Did You Know?
If you ever doubted that you can find someone to talk to, here are a few interesting facts about cancer from Worldwide data.
- In 2012 there were an estimated 14.1 million cancer cases around the world
- It is expected that this estimate will increase to 24 million by 2035
Draw Support from Global Resources
Many people with cancer find comfort and encouragement by connecting with others going through the same emotions and challenges. With the constant growth in smartphone and internet technology, that support system has grown considerably over the past few years.
Whether you are joining an online support group or finding an online support buddy, connecting and working through your feelings and emotions is important. With minimum technology such as a smartphone, you can connect with others, even if they live halfway across the globe.
“People seek out support groups to share their personal experiences in dealing with situations that have altered their life in some way. There is an invisible thread that forms a bond of understanding and empathy toward each other as they share discomfort, resentment, fear, triumphs and emotional and physical relapses,” says substance abuse counselor Carole Bennett M.A.

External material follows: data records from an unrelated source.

(* ===== verification/MinimalSplit.v ===== *)
(** * internal/daemon/minimal_observer.go: splitting a long message

    splitMinimalRendered cuts a rendered message into messages of at most [limit]
    UTF-16 code units, Telegram's unit, without cutting a rune, and cuts the
    formatting entities with it.  The outer loop does not advance when the next rune
    is wider than the limit, so the model takes fuel, one unit per message; the rune
    count is enough for any limit of two or more (no rune is wider).  Offsets are
    those of a text in memory and their sums stay far below the range of an int. *)
From stdpp Require Import base list numbers strings.
From Stdlib Require Import Lia Ascii.
From S2P Require Import Prelude GoStrings Utf8 Model.

Definition utf16_len (l : list N) : Z := fold_right (fun r n => (utf16_width r + n)%Z) 0%Z l.

(** The inner loop: the runes that still fit, and the others. *)
Fixpoint take_runes (limit used : Z) (l : list N) : list N * list N :=
  match l with
  | [] => ([], [])
  | r :: rest =>
      if (limit <? used + utf16_width r)%Z then ([], l)
      else let '(chunk, rest') := take_runes limit (used + utf16_width r) rest in (r :: chunk, rest')
  end.

(** The part of an entity between two offsets, moved to the first. *)
Definition clip (startUTF16 endUTF16 : Z) (entity : MessageEntity) : option MessageEntity :=
  let from := Z.max (me_Offset entity) startUTF16 in
  let to_ := Z.min (me_Offset entity + me_Length entity) endUTF16 in
  if (from <? to_)%Z
  then Some (mkMessageEntity (me_Type entity) (from - startUTF16) (to_ - from) (me_URL entity)
               (me_Language entity))
  else None.

Fixpoint split_from (fuel : nat) (limit : Z) (entities : list MessageEntity) (l : list N)
    (startUTF16 : Z) : option (list RenderedMessage) :=
  match l with
  | [] => Some []
  | _ =>
      match fuel with
      | O => None
      | S fuel' =>
          let '(chunk, rest) := take_runes limit 0 l in
          let endUTF16 := (startUTF16 + utf16_len chunk)%Z in
          (fun out => mkRendered (string_of_runes chunk) (omap (clip startUTF16 endUTF16) entities) :: out)
            <$> split_from fuel' limit entities rest endUTF16
      end
  end.

Definition splitMinimalRendered (message : RenderedMessage) (limit : Z) : option (list RenderedMessage) :=
  split_from (rune_count (rm_Text message)) limit (rm_Entities message) (runes (rm_Text message)) 0.

(** The messages with the offset each starts at. *)
Fixpoint placed (start : Z) (out : list RenderedMessage) : list (Z * RenderedMessage) :=
  match out with
  | [] => []
  | m :: rest => (start, m) :: placed (start + utf16_len (runes (rm_Text m)))%Z rest
  end.

(** The formatting at a code unit: what the entities over it say. *)
Definition entity_kind (e : MessageEntity) : string * string * string :=
  (me_Type e, me_URL e, me_Language e).

Definition formatted (entities : list MessageEntity) (i : Z) (kind : string * string * string) : Prop :=
  exists e, e ∈ entities /\ entity_kind e = kind /\ (me_Offset e <= i < me_Offset e + me_Length e)%Z.

(** ** Lemmas *)

Lemma utf16_len_cons r l : utf16_len (r :: l) = (utf16_width r + utf16_len l)%Z.
Proof. done. Qed.

Lemma utf16_len_app l k : utf16_len (l ++ k) = (utf16_len l + utf16_len k)%Z.
Proof. induction l as [|r l IH]; [done|]. cbn [app]. rewrite !utf16_len_cons. lia. Qed.

Lemma utf16_len_nonneg l : (0 <= utf16_len l)%Z.
Proof. induction l as [|r l IH]; [done|]. rewrite utf16_len_cons. pose proof (utf16_width_pos r). lia. Qed.

Lemma take_runes_spec limit used l chunk rest :
  take_runes limit used l = (chunk, rest) -> (used <= limit)%Z ->
  l = chunk ++ rest /\ (used + utf16_len chunk <= limit)%Z.
Proof.
  revert used chunk rest. induction l as [|r l IH]; intros used chunk rest; cbn [take_runes].
  { intros [= <- <-] Hu. cbn. split; [done|lia]. }
  destruct (Z.ltb_spec limit (used + utf16_width r)) as [|Hle]; [intros [= <- <-] Hu; cbn; split; [done|lia]|].
  destruct (take_runes _ _ l) as [c k] eqn:E. intros [= <- <-] _.
  destruct (IH _ _ _ E Hle) as [-> Hc]. split; [done|]. rewrite utf16_len_cons. lia.
Qed.

(** With room for any rune at least one is taken. *)
Lemma take_runes_progress limit r l chunk rest :
  (2 <= limit)%Z -> take_runes limit 0 (r :: l) = (chunk, rest) -> (length rest <= length l)%nat /\ chunk <> [].
Proof.
  intros Hl. pose proof (utf16_width_pos r). cbn [take_runes].
  destruct (Z.ltb_spec limit (0 + utf16_width r)) as [|Hle]; [lia|].
  destruct (take_runes _ _ l) as [c k] eqn:E. intros [= <- <-]. split; [|done].
  destruct (take_runes_spec _ _ _ _ _ E Hle) as [-> _]. rewrite length_app. lia.
Qed.

Lemma split_from_total fuel limit entities l start :
  (2 <= limit)%Z -> (length l <= fuel)%nat -> is_Some (split_from fuel limit entities l start).
Proof.
  intros Hl. revert l start. induction fuel as [|fuel IH]; intros l start Hf.
  - destruct l; [by eexists|]. cbn in Hf. lia.
  - destruct l as [|r l]; [by eexists|]. cbn [split_from].
    destruct (take_runes limit 0 (r :: l)) as [c k] eqn:E.
    destruct (take_runes_progress _ _ _ _ _ Hl E) as [Hk _]. cbn in Hf.
    destruct (IH k (start + utf16_len c)%Z ltac:(lia)) as [out ->]. by eexists.
Qed.

Lemma clip_spec s t e e' :
  clip s t e = Some e' ->
  entity_kind e' = entity_kind e /\ (0 <= me_Offset e')%Z /\ (0 < me_Length e')%Z
  /\ (me_Offset e' + me_Length e' <= t - s)%Z
  /\ forall i, (s <= i < t)%Z ->
       (me_Offset e' <= i - s < me_Offset e' + me_Length e')%Z <-> (me_Offset e <= i < me_Offset e + me_Length e)%Z.
Proof.
  unfold clip. cbv zeta. destruct (Z.ltb_spec (Z.max (me_Offset e) s) (Z.min (me_Offset e + me_Length e) t)); [|done].
  intros [= <-]. cbn. split_and!; [done|lia..|]. intros i Hi. lia.
Qed.

Lemma clip_none s t e i :
  clip s t e = None -> (s <= i < t)%Z -> ~ (me_Offset e <= i < me_Offset e + me_Length e)%Z.
Proof.
  unfold clip. cbv zeta. destruct (Z.ltb_spec (Z.max (me_Offset e) s) (Z.min (me_Offset e + me_Length e) t)); [done|].
  intros _ Hi. lia.
Qed.

Lemma formatted_clip s t entities i kind :
  (s <= i < t)%Z -> formatted (omap (clip s t) entities) (i - s) kind <-> formatted entities i kind.
Proof.
  intros Hi. unfold formatted. split.
  - intros (e' & He' & Hk & Hr). apply list_elem_of_omap in He' as (e & He & Hc).
    destruct (clip_spec _ _ _ _ Hc) as (Hk' & _ & _ & _ & Hiff). exists e. split_and!; [done|congruence|..]; by apply Hiff.
  - intros (e & He & Hk & Hr). destruct (clip s t e) as [e'|] eqn:Hc.
    + destruct (clip_spec _ _ _ _ Hc) as (Hk' & _ & _ & _ & Hiff). exists e'. split_and!; [|congruence|..].
      * apply list_elem_of_omap. by exists e.
      * by apply Hiff.
      * by apply Hiff.
    + by destruct (clip_none _ _ _ _ Hc Hi).
Qed.

(** What holds of the messages made from [l], the first starting at [start]. *)
Lemma split_from_spec fuel limit entities l start out :
  (2 <= limit)%Z -> Forall (fun r => valid_rune r = true) l ->
  split_from fuel limit entities l start = Some out ->
  fold_right (fun m text => rm_Text m +:+ text) "" out = string_of_runes l
  /\ Forall (fun sm => let '(s, m) := sm in
       let n := utf16_len (runes (rm_Text m)) in
       (0 < n <= limit)%Z
       /\ Forall (fun e => 0 <= me_Offset e /\ 0 < me_Length e /\ me_Offset e + me_Length e <= n)%Z (rm_Entities m)
       /\ forall i kind, (s <= i < s + n)%Z ->
            formatted (rm_Entities m) (i - s) kind <-> formatted entities i kind) (placed start out).
Proof.
  intros Hl. revert l start out. induction fuel as [|fuel IH]; intros l start out Hv; cbn [split_from].
  { destruct l; [|done]. intros [= <-]. by repeat constructor. }
  destruct l as [|r l]; [intros [= <-]; by repeat constructor|].
  destruct (take_runes limit 0 (r :: l)) as [chunk rest] eqn:E.
  destruct (take_runes_progress _ _ _ _ _ Hl E) as [_ Hne].
  destruct (take_runes_spec _ _ _ _ _ E ltac:(lia)) as [Hlr Hc]. rewrite Hlr in Hv. apply Forall_app in Hv as [Hvc Hvr].
  destruct (split_from fuel _ _ rest _) as [out'|] eqn:Eo; [|done]. intros [= <-].
  destruct (IH _ _ _ Hvr Eo) as [Ht Hp]. split.
  - cbn [fold_right rm_Text]. by rewrite Ht, Hlr, string_of_runes_app.
  - cbn [placed rm_Text]. rewrite runes_string_of_runes by done. constructor; [|exact Hp].
    cbn [rm_Text rm_Entities]. rewrite runes_string_of_runes by done. cbv zeta. split_and!.
    + destruct chunk as [|x c]; [done|]. rewrite utf16_len_cons in *. pose proof (utf16_width_pos x).
      pose proof (utf16_len_nonneg c). lia.
    + lia.
    + apply Forall_forall. intros e' (e & _ & He)%list_elem_of_omap. apply clip_spec in He as (_ & ? & ? & ? & _). lia.
    + intros i kind Hi. by apply formatted_clip.
Qed.

(** ** Theorems *)

(** For a limit of two or more the split ends, and what it gives is the message: the
    texts put together are the text, none is empty or longer than the limit, no entity
    leaves its message, and every code unit keeps its formatting, no more and no less. *)
Theorem splitMinimalRendered_spec message limit :
  (2 <= limit)%Z ->
  exists out, splitMinimalRendered message limit = Some out
    /\ fold_right (fun m text => rm_Text m +:+ text) "" out = string_of_runes (runes (rm_Text message))
    /\ Forall (fun sm => let '(s, m) := sm in
         let n := utf16_len (runes (rm_Text m)) in
         (0 < n <= limit)%Z
         /\ Forall (fun e => 0 <= me_Offset e /\ 0 < me_Length e /\ me_Offset e + me_Length e <= n)%Z (rm_Entities m)
         /\ forall i kind, (s <= i < s + n)%Z ->
              formatted (rm_Entities m) (i - s) kind <-> formatted (rm_Entities message) i kind) (placed 0 out).
Proof.
  intros Hl. unfold splitMinimalRendered.
  destruct (split_from_total (rune_count (rm_Text message)) limit (rm_Entities message) (runes (rm_Text message)) 0 Hl)
    as [out E]; [done|].
  exists out. split; [done|]. apply (split_from_spec _ _ _ _ _ _ Hl (runes_valid _) E).
Qed.

Theorem splitMinimalRendered_spec_witness :
  let bold := mkMessageEntity "bold" 1 3 "" "" in
  exists out, splitMinimalRendered (mkRendered "abcde" [bold]) 2 = Some out
    /\ map rm_Text out = ["ab"; "cd"; "e"]
    /\ fold_right (fun m text => rm_Text m +:+ text) "" out = "abcde".
Proof.
  cbv zeta. destruct (splitMinimalRendered_spec (mkRendered "abcde" [mkMessageEntity "bold" 1 3 "" ""]) 2)
    as (out & H1 & H2 & _); [lia|].
  exists out. split; [exact H1|]. split; [vm_compute in H1; injection H1 as <-; reflexivity|exact H2].
Defined.

(** Without room for a single code unit the loop makes no progress: no number of
    iterations ends the split of a text that is not empty. *)
Theorem split_from_diverges fuel limit entities r l start :
  (limit <= 0)%Z -> split_from fuel limit entities (r :: l) start = None.
Proof.
  intros Hl. revert start. induction fuel as [|fuel IH]; intros start; [done|].
  assert (take_runes limit 0 (r :: l) = ([], r :: l)) as E.
  { cbn [take_runes]. pose proof (utf16_width_pos r). by destruct (Z.ltb_spec limit (0 + utf16_width r)); [|lia]. }
  cbn [split_from]. rewrite E. by rewrite IH.
Qed.

Theorem split_from_diverges_witness :
  split_from 1000 0 [] [97%N] 0 = None.
Proof. apply (split_from_diverges 1000 0 [] 97%N [] 0). lia. Defined.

The Benefits of Global Communities
With online global communities, people with cancer can connect with others anywhere in the world. You can share your fears, emotions, and even seek out advice. There are a number of benefits to joining online communities including:
- Make it easier to be more forthcoming about your fears and anxiety
- Connecting you with others in a similar situation
- You can even help others by sharing your story
- Offers people who are not comfortable with face-to-face or group therapy
- It is also sometimes a lot easier to put your emotions and feelings into written words, rather than saying them out loud
Sharing stories is a great way to broaden your knowledge of cancer. You could also learn more about treatment options and side effects. It is important though that you remember to keep in mind that symptoms and side effects are not textbooks and will differ from one person to another. This will also apply to the side effects that you may experience while on treatment. It is best that you take the knowledge and information and find a balance that best suits your needs.

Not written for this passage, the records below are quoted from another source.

Record rows_ok (rows : list ContinuationRow) : Prop := {
  ro_keys : NoDup (map ct_key rows);
  ro_rows : Forall row_sound rows;
  ro_forks : NoDup (forks rows) }.

Record ContinuationInv (s : Store) : Prop := {
  ci_rows : rows_ok (mt_continuations (db_minimal s));
  ci_links : Forall (link_backed (mt_continuations (db_minimal s))) (db_linked s);
  ci_keys : NoDup (map link_key (db_linked s)) }.

(** The rows stay and follow the automaton; new ones come after them. *)
Definition grows (s s' : Store) : Prop :=
  ContinuationInv s' /\ exists olds news,
    mt_continuations (db_minimal s') = olds ++ news
    /\ Forall2 row_evolves (mt_continuations (db_minimal s)) olds.

Inductive continuation_step : Store -> Store -> Prop :=
| cs_claim now c s a s' : ClaimMinimalContinuation now c s = Ok (a, s') -> continuation_step s s'
| cs_activate now c child s a s' : ActivateMinimalContinuation now c child s = Ok (a, s') -> continuation_step s s'
| cs_fail now c kind s a s' : FailMinimalContinuation now c kind s = Ok (a, s') -> continuation_step s s'
| cs_recover now s a s' : RecoverCreatingMinimalContinuations now s = Ok (a, s') -> continuation_step s s'
| cs_rearm now chatID topicID s a s' :
    RearmAmbiguousMinimalContinuations now chatID topicID s = Ok (a, s') -> continuation_step s s'
| cs_adopt now s a s' : AdoptMinimalLinkedThreads now s = Ok (a, s') -> continuation_step s s'
| cs_link p now link c child s a s' :
    ActivateMinimalLinkedThread p now link c child s = Ok (a, s') -> continuation_step s s'
| cs_worker s s' : link_worker_step s s' ->
    mt_continuations (db_minimal s') = mt_continuations (db_minimal s) -> continuation_step s s'
| cs_other s s' : mt_continuations (db_minimal s') = mt_continuations (db_minimal s) ->
    db_linked s' = db_linked s -> continuation_step s s'.

(** Neither the continuations nor the links change. *)
Definition other_tables (s s' : Store) : Prop :=
  mt_continuations (db_minimal s') = mt_continuations (db_minimal s) /\ db_linked s' = db_linked s.

Definition fork_ready (rows : list ContinuationRow) (r : ContinuationRow) : Prop :=
  r ∈ rows /\ exists fork, fork <> "" /\ state_of r = active fork.

(** A sample: a fork of turn "t1", and a second turn whose fork failed ambiguously. *)
Definition ex_continuation (turn : string) : MinimalContinuation :=
  mkContinuation (mkContinuationKey 7 0 "desk" turn) "p" "" "" "" "" "".

Definition ex_forked : Store :=
  match (tx! _ := ClaimMinimalContinuation "T1" (ex_continuation "t1") in
         tx! _ := ActivateMinimalContinuation "T2" (ex_continuation "t1") (set_th_ID "fork" zeroThread) in
         tx! _ := ClaimMinimalContinuation "T3" (ex_continuation "t2") in
         FailMinimalContinuation "T4" (ex_continuation "t2") "ambiguous") emptyStore with
  | Ok (_, s) => s
  | Err _ => emptyStore
  end.

Definition ex_rearmed : Store :=
  match (tx! _ := RearmAmbiguousMinimalContinuations "T5" 7 0 in AdoptMinimalLinkedThreads "T6") ex_forked with
  | Ok (_, s) => s
  | Err _ => emptyStore
  end.

#[export] Instance continuation_table_laws : TableLaws continuation_table.
Proof. split; intros; [done|done|]. by destruct s as [? ? ? ? ? ? ? ? [] ?]. Qed.

(** ** Lemmas *)
#[local] Arguments update_where : simpl never.
#[local] Arguments affected : simpl never.
#[local] Arguments find_first : simpl never.
#[local] Arguments fork_taken : simpl never.
#[local] Arguments same_link : simpl never.

Lemma ct_key_is_eq k r : ct_key_is k r = true <-> ct_key r = k.
Proof. apply bool_decide_eq_true. Qed.

Lemma row_evolves_refl r : row_evolves r r.
Proof. by split_and!. Qed.

Lemma row_evolves_trans r1 r2 r3 : row_evolves r1 r2 -> row_evolves r2 r3 -> row_evolves r1 r3.
Proof.
  intros (Hk & Hc & Ht & Hm) (Hk' & Hc' & Ht' & Hm'). split_and!; [congruence..|]. by transitivity (state_of r2).
Qed.

Lemma move_sound st st' : continuation_move st st' -> sound_state st -> sound_state st'.
Proof.
  unfold sound_state. intros Hm Hs. destruct Hm as [st|fork Hf|kind Hk| |]; [done|right; left; by exists fork|right; right..|by left].
  - naive_solver.
  - by left.
Qed.

Lemma moves_sound st st' : rtc continuation_move st st' -> sound_state st -> sound_state st'.
Proof. induction 1; [done|]. intros H'. eauto using move_sound. Qed.

Lemma moves_active fork st : rtc continuation_move (active fork) st -> st = active fork.
Proof.
  intros H. remember (active fork) as st0 eqn:E. induction H as [|x y z Hxy _ IH]; [done|].
  subst x. inversion Hxy; subst. by apply IH.
Qed.

Lemma row_evolves_sound r r' : row_evolves r r' -> row_sound r -> row_sound r'.
Proof.
  intros (Hk & Hc & Ht & Hm) [H1 H2]. injection Hk as Hck _ _. split.
  - by rewrite Hck, Hc, Ht.
  - by eapply moves_sound.
Qed.

Lemma Forall2_refl_evolves rows : Forall2 row_evolves rows rows.
Proof. induction rows; constructor; [apply row_evolves_refl|done]. Qed.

Cancer.Net has a number of recommendations for online communities for cancer patients you can consider.
“Living with cancer involves much more than coping with the physical wear and tear of a prolonged illness. Multiple operations, chemotherapy and radiation can dramatically affect the mind as well as the body,” according to New York psychologist Jane Framingham, Ph.D.
Knowledge Is Power
Online communities can also offer you research information. Take the time to understand cancer, the general and specific types. Speak to your medical care team, ask questions and find out about the treatment options you have to choose from. Stay informed about research and medications. With knowledge, you have the power to stay in control of this emotionally and physically challenging period in your life.
It is also important to remember that not all these communities will be what you need. You have a number of things to consider when choosing to join one.
“The Internet is a useful tool for finding cancer information and connecting with other patients and caregivers. Sometimes it is hard to know if the information you are reading is reliable. Because anyone can put content on the Internet, use good judgment when searching online for information. Be critical about the sources you use. And discuss the information you find with your health care team.” From Cancer.net: Evaluating Cancer Information on the Internet
So you see, you do not have to do this alone. The world is a big place and with technology, the gaps or distance between people no longer pose the challenges they used to. Take the time to find a suitable online community, stay informed and most importantly, never lose hope.
“Hoping for things that cannot possibly happen is indeed stupid. We can dub it evil if we are so inclined. But hoping for things that can happen is smart (good), assuming we are motivated by our optimism to act in ways that make the hoped-for thing more likely,” according to Christopher Peterson Ph.D., one of the top 100 most widely cited psychologists in the world.